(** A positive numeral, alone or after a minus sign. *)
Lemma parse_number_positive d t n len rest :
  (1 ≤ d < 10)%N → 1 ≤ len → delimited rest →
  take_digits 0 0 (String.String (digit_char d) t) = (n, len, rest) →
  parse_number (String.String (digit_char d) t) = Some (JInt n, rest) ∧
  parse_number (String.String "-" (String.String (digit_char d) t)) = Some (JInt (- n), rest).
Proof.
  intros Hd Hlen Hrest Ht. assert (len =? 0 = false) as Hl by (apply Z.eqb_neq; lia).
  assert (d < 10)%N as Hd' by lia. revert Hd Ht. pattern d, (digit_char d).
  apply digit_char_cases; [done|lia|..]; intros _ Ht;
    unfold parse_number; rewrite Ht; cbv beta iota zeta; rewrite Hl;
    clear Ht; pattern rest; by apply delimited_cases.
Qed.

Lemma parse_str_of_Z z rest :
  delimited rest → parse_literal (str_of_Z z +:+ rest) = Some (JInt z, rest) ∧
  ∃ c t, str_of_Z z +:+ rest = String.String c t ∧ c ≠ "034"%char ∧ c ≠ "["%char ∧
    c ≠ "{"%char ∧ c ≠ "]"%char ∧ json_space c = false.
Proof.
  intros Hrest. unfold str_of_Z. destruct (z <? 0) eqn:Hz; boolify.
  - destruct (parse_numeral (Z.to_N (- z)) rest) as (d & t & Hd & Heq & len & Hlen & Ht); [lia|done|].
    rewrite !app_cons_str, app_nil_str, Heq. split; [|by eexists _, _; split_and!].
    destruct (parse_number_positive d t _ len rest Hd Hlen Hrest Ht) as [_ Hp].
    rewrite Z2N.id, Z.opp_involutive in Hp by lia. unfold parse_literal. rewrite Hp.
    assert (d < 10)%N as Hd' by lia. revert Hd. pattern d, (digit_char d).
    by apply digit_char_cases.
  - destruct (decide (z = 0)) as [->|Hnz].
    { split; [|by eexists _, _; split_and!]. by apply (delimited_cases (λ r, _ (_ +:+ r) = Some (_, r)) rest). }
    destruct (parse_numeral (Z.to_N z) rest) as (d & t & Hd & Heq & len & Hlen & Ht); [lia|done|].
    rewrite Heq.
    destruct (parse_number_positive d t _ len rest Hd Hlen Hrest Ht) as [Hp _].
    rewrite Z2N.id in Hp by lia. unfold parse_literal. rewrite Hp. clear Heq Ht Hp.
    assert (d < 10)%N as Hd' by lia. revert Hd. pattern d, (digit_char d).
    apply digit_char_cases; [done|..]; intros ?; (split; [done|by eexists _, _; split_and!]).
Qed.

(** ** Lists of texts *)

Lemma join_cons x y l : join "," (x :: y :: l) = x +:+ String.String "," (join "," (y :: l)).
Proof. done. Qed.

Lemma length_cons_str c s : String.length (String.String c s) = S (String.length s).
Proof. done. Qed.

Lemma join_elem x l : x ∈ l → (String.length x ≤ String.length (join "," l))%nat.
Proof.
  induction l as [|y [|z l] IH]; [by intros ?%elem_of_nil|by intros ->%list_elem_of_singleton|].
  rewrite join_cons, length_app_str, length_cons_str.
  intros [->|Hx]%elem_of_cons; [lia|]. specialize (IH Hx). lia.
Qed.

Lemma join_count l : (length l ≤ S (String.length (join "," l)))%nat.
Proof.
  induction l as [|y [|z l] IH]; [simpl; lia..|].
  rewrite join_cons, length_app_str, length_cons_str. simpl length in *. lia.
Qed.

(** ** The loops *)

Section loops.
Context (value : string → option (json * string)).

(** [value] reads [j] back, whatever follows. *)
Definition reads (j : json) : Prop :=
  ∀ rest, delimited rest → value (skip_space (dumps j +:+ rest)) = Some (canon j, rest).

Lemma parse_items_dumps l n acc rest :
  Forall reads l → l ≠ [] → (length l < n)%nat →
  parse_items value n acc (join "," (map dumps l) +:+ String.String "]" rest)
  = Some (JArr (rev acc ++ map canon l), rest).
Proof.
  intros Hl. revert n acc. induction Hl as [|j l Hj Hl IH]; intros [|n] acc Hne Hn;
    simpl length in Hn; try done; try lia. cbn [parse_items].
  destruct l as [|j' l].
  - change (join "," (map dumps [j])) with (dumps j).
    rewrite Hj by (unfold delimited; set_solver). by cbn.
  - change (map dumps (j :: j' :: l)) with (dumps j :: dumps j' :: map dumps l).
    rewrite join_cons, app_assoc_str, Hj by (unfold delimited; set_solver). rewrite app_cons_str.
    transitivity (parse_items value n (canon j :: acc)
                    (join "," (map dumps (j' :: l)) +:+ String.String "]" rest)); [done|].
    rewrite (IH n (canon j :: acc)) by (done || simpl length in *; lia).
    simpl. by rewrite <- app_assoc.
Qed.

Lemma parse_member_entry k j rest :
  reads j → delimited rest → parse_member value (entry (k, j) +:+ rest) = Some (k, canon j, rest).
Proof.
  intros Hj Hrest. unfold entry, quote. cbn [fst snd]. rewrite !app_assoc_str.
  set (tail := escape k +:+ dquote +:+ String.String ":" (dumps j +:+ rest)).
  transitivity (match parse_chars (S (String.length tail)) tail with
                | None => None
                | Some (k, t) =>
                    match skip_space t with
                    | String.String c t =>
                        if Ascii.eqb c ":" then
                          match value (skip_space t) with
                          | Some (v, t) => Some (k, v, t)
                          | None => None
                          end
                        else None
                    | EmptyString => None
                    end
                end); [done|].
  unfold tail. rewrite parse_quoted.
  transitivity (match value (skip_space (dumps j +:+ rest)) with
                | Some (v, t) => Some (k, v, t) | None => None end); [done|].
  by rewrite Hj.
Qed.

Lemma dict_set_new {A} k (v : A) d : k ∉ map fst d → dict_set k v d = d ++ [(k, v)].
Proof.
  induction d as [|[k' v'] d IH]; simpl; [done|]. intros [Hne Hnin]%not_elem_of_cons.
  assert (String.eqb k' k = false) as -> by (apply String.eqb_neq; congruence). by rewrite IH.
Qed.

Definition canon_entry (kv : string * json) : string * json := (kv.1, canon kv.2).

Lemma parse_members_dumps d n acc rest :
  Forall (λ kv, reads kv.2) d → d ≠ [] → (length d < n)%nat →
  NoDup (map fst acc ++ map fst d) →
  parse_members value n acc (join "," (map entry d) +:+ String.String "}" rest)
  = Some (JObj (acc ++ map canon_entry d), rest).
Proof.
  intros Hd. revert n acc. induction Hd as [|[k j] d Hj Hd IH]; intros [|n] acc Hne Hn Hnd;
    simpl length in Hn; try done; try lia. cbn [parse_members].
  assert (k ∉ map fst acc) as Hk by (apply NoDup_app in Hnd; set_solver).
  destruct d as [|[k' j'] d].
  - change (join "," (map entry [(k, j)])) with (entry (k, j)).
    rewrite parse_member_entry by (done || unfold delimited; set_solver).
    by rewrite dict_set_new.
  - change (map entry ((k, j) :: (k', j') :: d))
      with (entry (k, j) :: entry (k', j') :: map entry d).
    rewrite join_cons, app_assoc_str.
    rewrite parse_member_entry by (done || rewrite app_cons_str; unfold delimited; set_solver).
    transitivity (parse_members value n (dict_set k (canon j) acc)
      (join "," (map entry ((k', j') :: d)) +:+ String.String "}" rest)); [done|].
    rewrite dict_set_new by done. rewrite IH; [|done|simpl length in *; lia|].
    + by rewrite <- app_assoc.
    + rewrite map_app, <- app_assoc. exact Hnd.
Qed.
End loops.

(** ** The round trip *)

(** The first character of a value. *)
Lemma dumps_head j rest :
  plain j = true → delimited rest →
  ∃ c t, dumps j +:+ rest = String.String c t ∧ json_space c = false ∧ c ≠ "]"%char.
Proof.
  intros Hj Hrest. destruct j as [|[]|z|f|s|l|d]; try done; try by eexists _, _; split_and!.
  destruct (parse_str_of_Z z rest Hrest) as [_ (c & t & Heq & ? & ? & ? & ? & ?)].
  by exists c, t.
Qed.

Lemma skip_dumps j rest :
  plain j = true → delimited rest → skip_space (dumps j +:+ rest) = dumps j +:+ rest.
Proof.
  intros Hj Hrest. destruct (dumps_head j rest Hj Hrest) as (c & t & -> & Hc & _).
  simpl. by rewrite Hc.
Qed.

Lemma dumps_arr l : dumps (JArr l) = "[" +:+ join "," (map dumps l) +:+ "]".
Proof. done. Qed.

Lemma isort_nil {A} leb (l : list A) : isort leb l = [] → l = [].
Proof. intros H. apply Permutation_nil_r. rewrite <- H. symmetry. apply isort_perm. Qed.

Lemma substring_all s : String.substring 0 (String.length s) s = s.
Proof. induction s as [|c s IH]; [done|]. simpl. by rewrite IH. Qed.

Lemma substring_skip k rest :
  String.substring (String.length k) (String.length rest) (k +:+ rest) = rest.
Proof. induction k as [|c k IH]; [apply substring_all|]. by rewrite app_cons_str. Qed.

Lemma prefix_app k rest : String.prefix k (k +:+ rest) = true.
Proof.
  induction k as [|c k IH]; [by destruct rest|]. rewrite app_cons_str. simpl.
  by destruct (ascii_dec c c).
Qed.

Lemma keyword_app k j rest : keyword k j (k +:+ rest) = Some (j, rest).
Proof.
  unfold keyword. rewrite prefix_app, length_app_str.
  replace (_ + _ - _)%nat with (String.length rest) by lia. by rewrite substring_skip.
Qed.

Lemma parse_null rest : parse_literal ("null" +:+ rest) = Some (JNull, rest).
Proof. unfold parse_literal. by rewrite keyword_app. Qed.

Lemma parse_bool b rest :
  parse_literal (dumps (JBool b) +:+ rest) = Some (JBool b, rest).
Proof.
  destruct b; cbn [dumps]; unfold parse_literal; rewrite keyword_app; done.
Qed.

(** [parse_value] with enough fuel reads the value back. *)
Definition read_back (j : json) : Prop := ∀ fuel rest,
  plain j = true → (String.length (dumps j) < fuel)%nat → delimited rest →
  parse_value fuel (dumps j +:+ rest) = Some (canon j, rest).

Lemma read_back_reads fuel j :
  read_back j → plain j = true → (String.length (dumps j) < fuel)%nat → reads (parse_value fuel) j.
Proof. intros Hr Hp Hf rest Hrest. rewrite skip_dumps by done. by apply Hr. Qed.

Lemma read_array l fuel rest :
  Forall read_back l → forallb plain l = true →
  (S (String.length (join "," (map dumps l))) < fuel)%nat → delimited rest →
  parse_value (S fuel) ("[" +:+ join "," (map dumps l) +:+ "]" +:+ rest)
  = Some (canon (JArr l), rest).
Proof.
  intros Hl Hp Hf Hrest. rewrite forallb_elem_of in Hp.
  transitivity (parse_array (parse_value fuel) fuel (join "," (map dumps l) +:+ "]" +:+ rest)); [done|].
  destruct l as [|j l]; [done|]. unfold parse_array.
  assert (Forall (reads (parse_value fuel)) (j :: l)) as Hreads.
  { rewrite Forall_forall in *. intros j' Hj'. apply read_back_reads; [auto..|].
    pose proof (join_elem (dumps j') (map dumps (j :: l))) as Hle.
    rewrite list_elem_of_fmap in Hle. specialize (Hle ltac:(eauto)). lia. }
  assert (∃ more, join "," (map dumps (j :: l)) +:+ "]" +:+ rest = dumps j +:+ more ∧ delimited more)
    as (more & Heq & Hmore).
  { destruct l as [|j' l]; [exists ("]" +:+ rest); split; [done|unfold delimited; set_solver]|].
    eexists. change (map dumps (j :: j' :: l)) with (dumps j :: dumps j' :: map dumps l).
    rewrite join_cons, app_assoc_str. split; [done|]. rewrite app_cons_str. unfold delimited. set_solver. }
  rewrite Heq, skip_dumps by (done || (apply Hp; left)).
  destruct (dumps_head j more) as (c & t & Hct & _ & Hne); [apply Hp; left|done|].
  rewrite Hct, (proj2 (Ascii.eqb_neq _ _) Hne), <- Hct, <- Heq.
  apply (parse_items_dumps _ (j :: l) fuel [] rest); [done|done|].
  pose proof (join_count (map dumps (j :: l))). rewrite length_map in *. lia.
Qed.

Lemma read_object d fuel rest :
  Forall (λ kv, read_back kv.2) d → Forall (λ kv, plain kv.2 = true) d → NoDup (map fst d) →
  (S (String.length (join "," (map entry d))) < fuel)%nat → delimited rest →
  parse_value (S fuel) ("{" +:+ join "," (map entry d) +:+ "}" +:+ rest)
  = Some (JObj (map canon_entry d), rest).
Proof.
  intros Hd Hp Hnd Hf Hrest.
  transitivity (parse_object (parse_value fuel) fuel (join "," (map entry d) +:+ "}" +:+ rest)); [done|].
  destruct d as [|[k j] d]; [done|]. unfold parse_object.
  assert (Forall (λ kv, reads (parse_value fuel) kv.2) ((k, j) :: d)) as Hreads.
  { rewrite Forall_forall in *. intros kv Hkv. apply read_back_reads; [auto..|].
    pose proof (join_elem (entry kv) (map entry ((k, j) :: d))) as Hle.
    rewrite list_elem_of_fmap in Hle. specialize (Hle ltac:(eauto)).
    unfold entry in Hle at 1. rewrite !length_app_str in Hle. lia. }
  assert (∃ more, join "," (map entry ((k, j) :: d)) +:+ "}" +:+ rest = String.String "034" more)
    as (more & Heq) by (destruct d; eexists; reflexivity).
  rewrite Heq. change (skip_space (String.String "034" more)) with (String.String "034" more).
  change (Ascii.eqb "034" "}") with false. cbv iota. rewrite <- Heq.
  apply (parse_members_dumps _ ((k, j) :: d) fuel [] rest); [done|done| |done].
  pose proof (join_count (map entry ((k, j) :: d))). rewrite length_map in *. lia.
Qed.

______________________________

- **TASK TO CARRY OUT**
Would you print exactly and only the lines of the material above that run from the line with "(** ** The loops *)" through the line with "with (dumps j).", both included?

- **ANSWER**
(** ** The loops *)

Section loops.
Context (value : string → option (json * string)).

(** [value] reads [j] back, whatever follows. *)
Definition reads (j : json) : Prop :=
  ∀ rest, delimited rest → value (skip_space (dumps j +:+ rest)) = Some (canon j, rest).

Lemma parse_items_dumps l n acc rest :
  Forall reads l → l ≠ [] → (length l < n)%nat →
  parse_items value n acc (join "," (map dumps l) +:+ String.String "]" rest)
  = Some (JArr (rev acc ++ map canon l), rest).
Proof.
  intros Hl. revert n acc. induction Hl as [|j l Hj Hl IH]; intros [|n] acc Hne Hn;
    simpl length in Hn; try done; try lia. cbn [parse_items].
  destruct l as [|j' l].
  - change (join "," (map dumps [j])) with (dumps j).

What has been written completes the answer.